Invertebrates lack a backbone and make up roughly 95% of all animal species. The major invertebrate phyla include:

PhylumExamplesKey Features
PoriferaSpongesNo true tissues; filter feeders
CnidariaJellyfish, coralsRadial symmetry; stinging cells (cnidocytes)
PlatyhelminthesFlatworms, tapewormsBilateral symmetry; no body cavity
NematodaRoundwormsPseudocoelom; found in nearly every habitat
MolluscaSnails, clams, octopusesSoft body; many have a shell; muscular foot
AnnelidaEarthworms, leechesSegmented bodies; true coelom
ArthropodaInsects, spiders, crustaceansExoskeleton of chitin; jointed appendages; most species-rich phylum
EchinodermataSea stars, sea urchinsRadial symmetry in adults; water vascular system; marine only

Arthropods alone account for more species than all other animal phyla combined, largely because of the incredible diversity of insects.

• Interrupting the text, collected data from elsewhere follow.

Definition handle_take_screenshot_and_save (args : gmap string pyval)
  : M (list TextContent) :=
  if negb (is_str (args_get args "output_path"))
  then raise (invalid_parameters "output_path is required and must be a string")
  else
    let device_id := args_get args "device_id" in
    (if truthy device_id then validate_device_id device_id ;;; ret tt else ret tt) ;;;
    let resolved_output_path := resolve_path (args_str args "output_path") in
    let output_dir := Posix.dirname resolved_output_path in
    prepare_directory output_dir ;;;
    try_except
      (process <- create_subprocess_shell
                    (screencap_command device_id resolved_output_path)
                    (Some resolved_output_path) ;;
       let '(returncode, _, _) := process in
       when (negb (returncode =? 0)%Z) (raise (Exception "Failed to take screenshot")) ;;;
       format_name <- py_lower (args_get_default args "format" (PStr "png")) ;;
       final_path <-
         (if negb (String.eqb format_name "png") then
            let temp_png_path := resolved_output_path in
            let format_output_path :=
              PyStr.replace resolved_output_path ".png" (get_file_extension format_name) in
            convert_image_format temp_png_path format_output_path format_name ;;;
            os_unlink temp_png_path ;;;
            ret format_output_path
          else ret resolved_output_path) ;;
       ret (one_text ("Screenshot saved to: " ++ final_path ++ " in " ++ format_name
                      ++ " format")))
      (fun e => raise (Exception ("Failed to take screenshot: " ++ str_exn e ++ "."
                                  ++ path_advice))).

Definition handle_take_screenshot_and_copy_to_clipboard (args : gmap string pyval)
  : M (list TextContent) :=
  device_id <- device_of_args args ;;
  format_name <- py_lower (args_get_default args "format" (PStr "png")) ;;
  temp_local_path <- create_temp_file_path format_name ;;
  try_finally
    (try_except
       (let temp_png_path := PyStr.replace temp_local_path ("." ++ format_name) ".png" in
        process <- create_subprocess_shell
                     (screencap_command device_id temp_png_path) (Some temp_png_path) ;;
        let '(returncode, _, _) := process in
        when (negb (returncode =? 0)%Z) (raise (Exception "Failed to take screenshot")) ;;;
        (if negb (String.eqb format_name "png") then
           convert_image_format temp_png_path temp_local_path format_name ;;;
           os_unlink temp_png_path
         else os_rename temp_png_path temp_local_path) ;;;
        copy_image_to_clipboard temp_local_path format_name ;;;
        ret (one_text ("Screenshot copied to clipboard in " ++ format_name ++ " format")))
       (fun e => raise (Exception ("Failed to take screenshot: " ++ str_exn e))))
    (ex <- os_path_exists temp_local_path ;;
     when ex (os_unlink temp_local_path)).

Definition handle_clear_app_data (args : gmap string pyval) : M (list TextContent) :=
  if negb (is_str (args_get args "package_name"))
  then raise (invalid_parameters "package_name is required and must be a string")
  else
    device_id <- device_of_args args ;;
    output <- execute_adb_command ("shell pm clear " ++ args_str args "package_name") device_id ;;
    ret (one_text ("App data cleared for " ++ args_str args "package_name" ++ nl ++ output)).

Definition handle_force_stop_app (args : gmap string pyval) : M (list TextContent) :=
  if negb (is_str (args_get args "package_name"))
  then raise (invalid_parameters "package_name is required and must be a string")
  else
    device_id <- device_of_args args ;;
    output <- execute_adb_command ("shell am force-stop " ++ args_str args "package_name")
                device_id ;;
    ret (one_text ("App force stopped: " ++ args_str args "package_name" ++ nl ++ output)).

Definition handle_go_to_home (args : gmap string pyval) : M (list TextContent) :=
  device_id <- device_of_args args ;;
  output <- execute_adb_command "shell input keyevent KEYCODE_HOME" device_id ;;
  ret (one_text ("Navigated to home screen" ++ nl ++ output)).

Definition handle_open_settings (args : gmap string pyval) : M (list TextContent) :=
  device_id <- device_of_args args ;;
  output <- execute_adb_command "shell am start -a android.settings.SETTINGS" device_id ;;
  ret (one_text ("Settings app opened" ++ nl ++ output)).

(** The relaunch that ends [clear_cache_and_restart] and [force_restart_app]:
    its failures become the text of [start_output]. *)
Definition restart_output (package_name : string) (device_id : pyval) : M string :=
  try_except
    (execute_adb_command (monkey_command package_name) device_id)
    (fun _ =>
       try_except
         (package_info <- execute_adb_command (dumpsys_command package_name) device_id ;;
          match Re.search_component package_info with
          | Some activity => execute_adb_command (am_start_command activity) device_id
          | None => ret "Could not determine main activity to restart"
          end)
         (fun e => ret ("Failed to restart app: " ++ str_exn e))).

(** [await asyncio.sleep(1)]: time passes, nothing else changes. *)
Definition asyncio_sleep : M unit := ret tt.

Definition handle_clear_cache_and_restart (args : gmap string pyval)
  : M (list TextContent) :=
  if negb (is_str (args_get args "package_name"))
  then raise (invalid_parameters "package_name is required and must be a string")
  else
    device_id <- device_of_args args ;;
    let package_name := args_str args "package_name" in
    clear_output <- execute_adb_command ("shell pm clear " ++ package_name) device_id ;;
    asyncio_sleep ;;;
    start_output <- restart_output package_name device_id ;;
    ret (one_text ("App data cleared and restarted: " ++ package_name ++ nl
                   ++ "Clear: " ++ clear_output ++ nl ++ "Start: " ++ start_output)).

Definition handle_force_restart_app (args : gmap string pyval) : M (list TextContent) :=
  if negb (is_str (args_get args "package_name"))
  then raise (invalid_parameters "package_name is required and must be a string")
  else
    device_id <- device_of_args args ;;
    let package_name := args_str args "package_name" in
    stop_output <- execute_adb_command ("shell am force-stop " ++ package_name) device_id ;;
    asyncio_sleep ;;;
    start_output <- restart_output package_name device_id ;;
    ret (one_text ("App force restarted: " ++ package_name ++ nl
                   ++ "Stop: " ++ stop_output ++ nl ++ "Start: " ++ start_output)).

(** The [if]/[elif] chain inside the [try] of [call_tool]. *)
Definition route (name : string) (arguments : gmap string pyval) : M (list TextContent) :=
  if String.eqb name "adb_devices" then handle_adb_devices
  else if String.eqb name "adb_shell" then handle_adb_shell arguments
  else if String.eqb name "adb_install" then handle_adb_install arguments
  else if String.eqb name "adb_uninstall" then handle_adb_uninstall arguments
  else if String.eqb name "adb_list_packages" then handle_adb_list_packages arguments
  else if String.eqb name "adb_pull" then handle_adb_pull arguments
  else if String.eqb name "adb_push" then handle_adb_push arguments
  else if String.eqb name "launch_app" then handle_launch_app arguments
  else if String.eqb name "take_screenshot_and_save"
  then handle_take_screenshot_and_save arguments
  else if String.eqb name "take_screenshot_and_copy_to_clipboard"
  then handle_take_screenshot_and_copy_to_clipboard arguments
  else if String.eqb name "clear_app_data" then handle_clear_app_data arguments
  else if String.eqb name "force_stop_app" then handle_force_stop_app arguments
  else if String.eqb name "go_to_home" then handle_go_to_home arguments
  else if String.eqb name "open_settings" then handle_open_settings arguments
  else if String.eqb name "clear_cache_and_restart"
  then handle_clear_cache_and_restart arguments
  else if String.eqb name "force_restart_app" then handle_force_restart_app arguments
  else raise (Exception ("Unknown tool: " ++ name)).

Definition call_tool (name : string) (arguments : gmap string pyval)
  : M (list TextContent) :=
  try_except (route name arguments)
    (fun e => ret (one_text ("Error: " ++ str_exn e))).

End Server.

(** ** The error classes of the specification

    The program raises plain [Exception]s; the classes of the specification
    are told apart by their messages. *)

Definition NoDeviceError : exn := Exception "No Android devices connected".

Definition DeviceNotFoundError (hint : pyval) : exn :=
  Exception ("Device with ID " ++ dq ++ py_str hint ++ dq ++ " not found").

Definition AmbiguousDeviceError : exn :=
  Exception "Multiple devices connected. Please specify a device ID".

Definition BridgeError (message : string) : exn :=
  Exception ("ADB command failed: " ++ message).

(** What becomes of the standard output once the exit status and the error
    stream have not failed the call of [execute_adb_command]. *)
Definition output_result (out : decoded) : outcome string :=
  match out with
  | Text o => Returned (PyStr.strip o)
  | Undecodable why => Raised (BridgeError why)
  end.

(** The world after one more command line has been handed to the shell. *)
Definition after_spawn (cmd : string) (w : World) : World :=
  mkWorld (files w) (spawned w ++ [cmd]) (clock_reads w).

(** [raises m w]: the computation ends in an exception. *)
Definition raises {A} (m : M A) (w : World) : Prop :=
  exists e, fst (m w) = Raised e.



(** [returns_text m]: whenever [m] returns, it returns one [TextContent] of
    type "text". *)
Definition returns_text (m : M (list TextContent)) : Prop :=
  forall w l, fst (m w) = Returned l -> exists t, l = one_text t.

(** ** The two launch attempts

    The first attempt is the launcher-intent trigger. The second asks for the
    component with the main entry action and starts it; it fails when the
    query fails, when no component reference can be read off its answer, or
    when starting the component fails. *)

Definition first_attempt_fails (E : Env) (package_name : string) (device_id : pyval)
    (w : World) : Prop :=
  raises (execute_adb_command E (monkey_command package_name) device_id) w.

Definition second_attempt_fails (E : Env) (package_name : string) (device_id : pyval)
    (w : World) : Prop :=
  match execute_adb_command E (dumpsys_command package_name) device_id w with
  | (Raised _, _) => True
  | (Returned package_info, w') =>
      match Re.search_component package_info with
      | None => True
      | Some activity => raises (execute_adb_command E (am_start_command activity) device_id) w'
      end
  end.

(** The note that [clear_cache_and_restart] puts after "Start: " when the
    relaunch failed. *)
Definition relaunch_failure_note (note : string) : Prop :=
  note = "Could not determine main activity to restart"
  \/ PyStr.startswith note "Failed to restart app: " = true.

(** ** Example environments

    Concrete outside worlds, on which the program can be run. *)

(** A quiet machine: every file operation succeeds and the child process of a
    command line is given by [respond]. *)
Definition bridge_env (respond : string -> spawn_result) : Env :=
  {| env_home := "/home/user";
     env_tempdir := "/tmp";
     env_platform := "linux";
     env_clock_ms := fun n => (52000 + Z.of_nat n)%Z;
     env_spawn := fun _ cmd => respond cmd;
     env_redirects := fun _ _ => true;
     env_pil := fun _ _ _ => Saved;
     env_makedirs := fun _ => None;
     env_can_write := fun _ => true;
     env_isdir := fun _ => false |}.

(** Nothing on disk, nothing run yet. *)
Definition fresh_world : World := mkWorld ∅ [] 0.

(** What [adb devices] prints with the given lines after its header. *)
Definition devices_output (lines : list string) : spawn_result :=
  Exited 0 (Text (PyStr.join nl ("List of devices attached" :: lines) ++ nl ++ nl)) (Text "").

Many invertebrates undergo metamorphosis, passing through distinct life stages (e.g., larva → pupa → adult in insects). Others, like cnidarians, alternate between polyp and medusa body forms.

Biodiversity

Biodiversity refers to the variety of life on Earth, measured at three levels:

  • Species diversity: the number and variety of species in a given area
  • Genetic diversity: the variation in genes within a species (critical for adaptation)
  • Ecosystem diversity: the range of different habitats, communities, and ecological processes

Biodiversity matters because it underpins ecosystem stability and resilience. Diverse ecosystems are better at providing ecosystem services like pollination, water purification, nutrient cycling, and climate regulation. When biodiversity declines, these services weaken.

Human activities are the primary drivers of biodiversity loss:

  • Habitat destruction (deforestation, urbanization)
  • Overexploitation (overfishing, poaching)
  • Pollution (pesticides, plastics, nutrient runoff)
  • Climate change (shifting habitats faster than species can adapt)
  • Invasive species (outcompeting or preying on native organisms)

The current rate of species extinction is estimated to be 100 to 1,000 times higher than the natural background rate. Conservation efforts include establishing protected areas, implementing species recovery plans, and international agreements like the Convention on Biological Diversity.